Superman (1939-1986) #19
Title | Superman (1939-1986) #19 PDF eBook |
Author | Jerry Siegel |
Publisher | DC Comics |
Pages | 62 |
Release | 2020-01-09 |
Genre | Comics & Graphic Novels |
ISBN |
Superman must battle a new villain who has invented a machine that can materialize two-dimensional figures out of the comics to rob for him.
In the Funny Papers
Title | In the Funny Papers PDF eBook |
Author | Heather Ross Miller |
Publisher | University of Missouri Press |
Pages | 172 |
Release | 1995 |
Genre | Fiction |
ISBN | 9780826210319 |
Fourteen stories on love and reality. In Sparkle Plenty, a man marries a woman because she is so like a girl in his favorite comic books, in Popeye the same couple divorce. By the author of Gone a Hundred Miles.
Funny Papers
Title | Funny Papers PDF eBook |
Author | Tom De Haven |
Publisher | Macmillan |
Pages | 388 |
Release | 2002-11-09 |
Genre | Fiction |
ISBN | 9780312421342 |
Funny Papers chronicles cartoon icon Derby Dugan's beginnings in the rough-and-tumble world of yellow journalism in turn-of-the-century New York, when Hearst and Pulitzer owned tabloid America. The aptly named Georgie Wreckage, a sketch artist for Pulitzer's daily World, rockets to fame as the creator of what becomes a hugely successful cartoon franchise in this, the first book in Tom De Haven's epic trilogy of twentieth-century pop-culture America.
Society Is Nix
Title | Society Is Nix PDF eBook |
Author | Peter Maresca |
Publisher | Sunday Press (CA) |
Pages | 151 |
Release | 2012-08-01 |
Genre | Art |
ISBN | 9780983550419 |
"Mit dose kids, society is nix!" So said the Inspector about the Katzenjammer kids, but he could have been speaking of all comic strips in their formative years at the turn of the last century.
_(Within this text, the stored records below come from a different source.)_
(* ===== verification/Access.v ===== *)
(** * Principals, roles, scopes and namespaces

    The access checks of packages/core/src/index.ts: [assertPrincipal] turns
    the value an authenticator returned into a [Principal] or refuses it;
    scopes and roles gate a route; namespaces gate a name. *)

From Stdlib Require Import ZArith Lia SpecFloat.
From stdpp Require Import base list strings sets.
From S2P Require Import Prelude Js Contracts.

Local Open Scope Z_scope.

(** ** Reading [unknown] values *)

(** [value.key] on any value: only objects have the property. *)
Definition field (v : jsval) (k : string) : jsval :=
  match v with
  | JObj l => obj_get l (js k)
  | _ => JUndef
  end.
Definition isObject (v : jsval) : bool := isRecord v.
(** [left === right]; two objects are taken to be different ones. *)
Definition strict_equal (left right : jsval) : bool :=
  match left, right with
  | JUndef, JUndef | JNull, JNull => true
  | JBool x, JBool y => Bool.eqb x y
  | JNum x, JNum y => SFeqb x y
  | JStr x, JStr y => jeqb x y
  | _, _ => false
  end.
(** [stringValue]: a string that is not empty. *)
Definition stringValue (v : jsval) : option jstr :=
  match v with
  | JStr (c :: s) => Some (c :: s)
  | _ => None
  end.
(** [!value]. *)
Definition falsy (v : jsval) : bool :=
  match v with
  | JUndef | JNull | JBool false | JStr [] | JNum (S754_zero _) | JNum S754_nan => true
  | _ => false
  end.
Definition is_undef (v : jsval) : bool :=
  match v with
  | JUndef => true
  | _ => false
  end.
Definition blank (s : jstr) : bool := jeqb (trim s) [].
(** The strings of an array, when it is an array of strings that pass a test. *)
Definition all_strings (ok : jstr -> bool) (v : jsval) : option (list jstr) :=
  match v with
  | JArr l => mapM (fun x => match x with
                             | JStr s => if ok s then Some s else None
                             | _ => None
                             end) l
  | _ => None
  end.
Definition control_unit (c : Z) : bool := (c <=? 31) || (c =? 127).

(** ** [normalizePrincipalDisplayMetadata] *)

Definition PRINCIPAL_DISPLAY_VALUE_MAX_LENGTH : Z := 256.
Definition safePrincipalDisplayValue (v : jsval) : option jstr :=
  match v with
  | JStr s =>
      let normalized := trim s in
      if jeqb normalized [] || (PRINCIPAL_DISPLAY_VALUE_MAX_LENGTH <? jlen normalized) ||
         existsb control_unit normalized
      then None else Some normalized
  | _ => None
  end.
Definition normalizePrincipalDisplayMetadata (v : jsval) : option PrincipalDisplayMetadata :=
  if negb (isObject v) then None
  else
    let userName := safePrincipalDisplayValue (field v "userName") in
    let userEmail := safePrincipalDisplayValue (field v "userEmail") in
    let organizationName := safePrincipalDisplayValue (field v "organizationName") in
    let organizationSlug := safePrincipalDisplayValue (field v "organizationSlug") in
    match userName, userEmail, organizationName, organizationSlug with
    | None, None, None, None => None
    | _, _, _, _ => Some {| pd_userName := userName; pd_userEmail := userEmail;
                            pd_organizationName := organizationName;
                            pd_organizationSlug := organizationSlug |}
    end.

(** ** [assertPrincipal] *)

Definition roles_of (v : jsval) : option (list Role) :=
  match v with
  | JArr l => mapM (fun x => match x with
                             | JStr s => enum_of Role s
                             | _ => None
                             end) l
  | _ => None
  end.
(** The report names the upstream, repository, path and an immutable revision
    of the import request: repository, path and revision. *)
Definition check_source_identity (raw : jsval) (request : ImportRequest) (upstream : Upstream)
    : api (ProvenanceKind * jstr * jstr * jstr) :=
  let allowsExplicitRootPath :=
    bool_decide (us_kind upstream = UGithub) && jeqb (iq_path request) [] &&
    bool_decide (non_empty (iq_repository request) <> None) in
  let suppliedPath := match field raw "path" with
                      | JStr [] => if allowsExplicitRootPath then Some [] else None
                      | v => stringValue v
                      end in
  match enum_value ProvenanceKind (field raw "kind"), stringValue (field raw "upstreamId"),
        stringValue (field raw "repository"), suppliedPath, stringValue (field raw "revision") with
  | Some kind, Some suppliedUpstreamId, Some suppliedRepository, Some path, Some suppliedRevision =>
      throw_if negb (jeqb (enum_name kind) (enum_name (us_kind upstream))) with PROVENANCE_CONFLICT ;;
      throw_if negb (jeqb suppliedUpstreamId (iq_upstreamId request)) with PROVENANCE_CONFLICT ;;
      throw_if negb (jeqb path (iq_path request)) with PROVENANCE_CONFLICT ;;
      throw_if malformed (iq_repository request) (jeqb suppliedRepository) with PROVENANCE_CONFLICT ;;
      throw_if negb (provenanceRepositoryMatches upstream suppliedRepository)
        with PROVENANCE_CONFLICT ;;
      throw_if negb (isValidImportRevision upstream suppliedRevision (iq_externalSnapshotHash request))
        with PROVENANCE_CONFLICT ;;
      Ok (kind, suppliedRepository, path, suppliedRevision)
  | _, _, _, _, _ => Err PROVENANCE_CONFLICT
  end.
From the very first color Sunday supplement, comics were a driving force in newspaper sales, even though their crude and often offensive content placed them in a whirl of controversy. Sunday comics presented a wild parody of the world and the culture that surrounded them. Society didn't stand a chance. These are the origins of the American comic strip, born at a time when there were no set styles or formats, when artistic anarchy helped spawn a new medium. Here are the earliest offerings from known greats like R. F. Outcault, George McManus, Winsor McCay, and George Herriman, along with the creations of more than fifty other superb cartoonists; over 150 Sunday comics dating from 1895 to 1915.